◆ **Exercise data**
%%
(* ===== verification/ControlFacts.v ===== *)
(** * Lemmas on runs of statements

    Runs depend on the parts of a statement only through their runs; a nested
    list can be spliced into the list around it, and a label that is never a
    jump target can be dropped. *)

From Stdlib Require Import ZArith Lia Ascii String SpecFloat.
From stdpp Require Import base list strings.
From S2P Require Import Prelude Elab Ir Folding Eval ControlFlow ControlSem.

Section Relations.
Context {St : Type}.
Implicit Types (R S : rel St) (l full : list (elem St)) (r : outcome St).

(** Same runs, for relations and for lists of labelled relations. *)
Definition incl R S : Prop := forall st r, R st r -> S st r.
Definition same R S : Prop := forall st r, R st r <-> S st r.
Definition elem_incl (x y : elem St) : Prop := x.1 = y.1 /\ incl x.2 y.2.
Definition elem_same (x y : elem St) : Prop := x.1 = y.1 /\ same x.2 y.2.

#[export] Instance incl_preorder : PreOrder incl.
Proof. split; [by intros R st r|]. intros R S T H1 H2 st r H. by apply H2, H1. Qed.

#[export] Instance same_equivalence : Equivalence same.
Proof.
  split; [by intros R st r|by intros R S H st r; rewrite (H st r)|].
  intros R S T H1 H2 st r. by rewrite (H1 st r).
Qed.

#[export] Instance elem_same_equivalence : Equivalence elem_same.
Proof.
  split; [by intros x|intros x y [? ?]; by split|]. intros x y z [? ?] [? ?].
  split; [congruence|]. by transitivity y.2.
Qed.

Lemma same_incl R S : same R S -> incl R S /\ incl S R.
Proof. intros H. split; intros st r; apply H. Qed.

Lemma elem_same_incl l l' : Forall2 elem_same l l' -> Forall2 elem_incl l l' /\ Forall2 elem_incl l' l.
Proof.
  intros H. split; [|symmetry in H; revert l' l H; intros l' l H]; (eapply Forall2_impl; [exact H|]);
    intros x y [E [? ?]%same_incl]; by split.
Qed.

Lemma find_label_incl t l l' :
  Forall2 elem_incl l l' ->
  match find_label t l with
  | Some q => exists q', find_label t l' = Some q' /\ Forall2 elem_incl q q'
  | None => find_label t l' = None
  end.
Proof.
  intros H. induction H as [|[a R] [b S] l l' [E HR] Hl IH]; [done|]. cbn [find_label] in *. simpl in E. subst b.
  destruct (bool_decide _); [by exists l'|exact IH].
Qed.

Lemma seq_incl full full' l l' st r :
  Forall2 elem_incl full full' -> Forall2 elem_incl l l' -> seq full l st r -> seq full' l' st r.
Proof.
  intros Hf Hl Hs. revert l' Hl. induction Hs as [l st|st|lbl R l st st' r HR Hs IH|lbl R l st st' HR
    |lbl R l st t st' q r HR Hq Hs IH|lbl R l st t st' HR Hq]; intros l' Hl.
  - apply seq_stop.
  - inversion Hl. apply seq_nil.
  - inversion Hl as [|? [lb S] ? k [E HI] Hk]; subst. eapply seq_next; [by apply HI|]. by apply IH.
  - inversion Hl as [|? [lb S] ? k [E HI] Hk]; subst. eapply seq_halt. by apply HI.
  - inversion Hl as [|? [lb S] ? k [E HI] Hk]; subst. pose proof (find_label_incl t _ _ Hf) as F.
    rewrite Hq in F. destruct F as (q' & Fq & Hq'). eapply seq_jump; [by apply HI|exact Fq|]. by apply IH.
  - inversion Hl as [|? [lb S] ? k [E HI] Hk]; subst. pose proof (find_label_incl t _ _ Hf) as F.
    rewrite Hq in F. eapply seq_escape; [by apply HI|exact F].
Qed.

Lemma block_same l l' : Forall2 elem_same l l' -> same (block_of l) (block_of l').
Proof. intros [H1 H2]%elem_same_incl st r. split; by apply seq_incl. Qed.

Lemma andthen_incl R R' S S' : incl R R' -> incl S S' -> incl (andthen R S) (andthen R' S').
Proof.
  intros HR HS st r [(st' & H1 & H2)|[H1 H2]]; [left; exists st'; split; [by apply HR|by apply HS]|].
  right. split; [by apply HR|done].
Qed.

#[export] Instance andthen_same : Proper (same ==> same ==> same) andthen.
Proof.
  intros R R' [? ?]%same_incl S S' [? ?]%same_incl st r. split; by apply andthen_incl.
Qed.

Lemma loop_incl guard guard' R R' S S' :
  (forall st, guard st = guard' st) -> incl R R' -> incl S S' -> incl (loop guard R S) (loop guard' R' S').
Proof.
  intros Hg HR HS st r H. induction H as [st|st Hst|st r Hst Ha Hn|st st' r Hst Ha Hl IH]; rewrite ?Hg in *.
  - apply loop_stop.
  - by apply loop_exit.
  - apply loop_break; [done|by apply (andthen_incl R R' S S')|done].
  - eapply loop_next; [done|by apply (andthen_incl R R' S S')|exact IH].
Qed.

Lemma loop_same guard guard' R R' S S' :
  (forall st, guard st = guard' st) -> same R R' -> same S S' -> same (loop guard R S) (loop guard' R' S').
Proof. intros Hg [? ?]%same_incl [? ?]%same_incl st r. split; by apply loop_incl. Qed.

#[export] Instance times_same n : Proper (same ==> same) (times n).
Proof. intros R R' H. induction n as [|n IH]; [done|]. cbn [times]. by apply andthen_same. Qed.

#[export] Instance choose_same c : Proper (same ==> same ==> same) (choose c).
Proof. intros R R' HR S S' HS. by destruct c. Qed.

(** ** Where jumps come from *)

Definition jumps (x : elem St) (t : string) : Prop := exists st st', x.2 st (Jump t st').

Lemma find_label_suffix t l q : find_label t l = Some q -> q ⊆ l.
Proof.
  induction l as [|[a R] l IH]; [done|]. cbn [find_label]. destruct (bool_decide _).
  - injection 1 as ->. intros x Hx. by right.
  - intros H x Hx. right. by apply IH.
Qed.

Lemma seq_jumps full l st t st' :
  seq full l st (Jump t st') -> l ⊆ full -> exists x, x ∈ full /\ jumps x t.
Proof.
  remember (Jump t st') as r eqn:Er. intros Hs. revert Er.
  induction Hs as [l st|st|lbl R l st s1 r HR Hs IH|lbl R l st s1 HR
    |lbl R l st u s1 q r HR Hq Hs IH|lbl R l st u s1 HR Hq]; intros Er Hl; try done.
  - apply IH; [done|]. intros x Hx. apply Hl. by right.
  - apply IH; [done|]. by eapply find_label_suffix.
  - injection Er as -> ->. exists (lbl, R). split; [apply Hl; by left|]. by exists st, st'.
Qed.

Lemma seq_jumps_escape full l st t st' :
  seq full l st (Jump t st') -> find_label t full = None.
Proof.
  remember (Jump t st') as r eqn:Er. intros Hs. revert Er.
  induction Hs; intros Er; try done; [by auto..|]. by injection Er as -> ->.
Qed.

Lemma block_jumps l t : jumps (None, block_of l) t -> exists x, x ∈ l /\ jumps x t.
Proof. intros (st & st' & H). by eapply seq_jumps. Qed.

Lemma andthen_jumps R S t :
  jumps (None, andthen R S) t -> jumps (None, R) t \/ jumps (None, S) t.
Proof. intros (st & st' & [(s1 & _ & H)|[H _]]); [right|left]; by eexists _, _. Qed.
%%
◆ **Work order**
Return the lines above that include the string "Some".

◆ **Final answer**
  | Some q => exists q', find_label t l' = Some q' /\ Forall2 elem_incl q q'
Lemma find_label_suffix t l q : find_label t l = Some q -> q ⊆ l.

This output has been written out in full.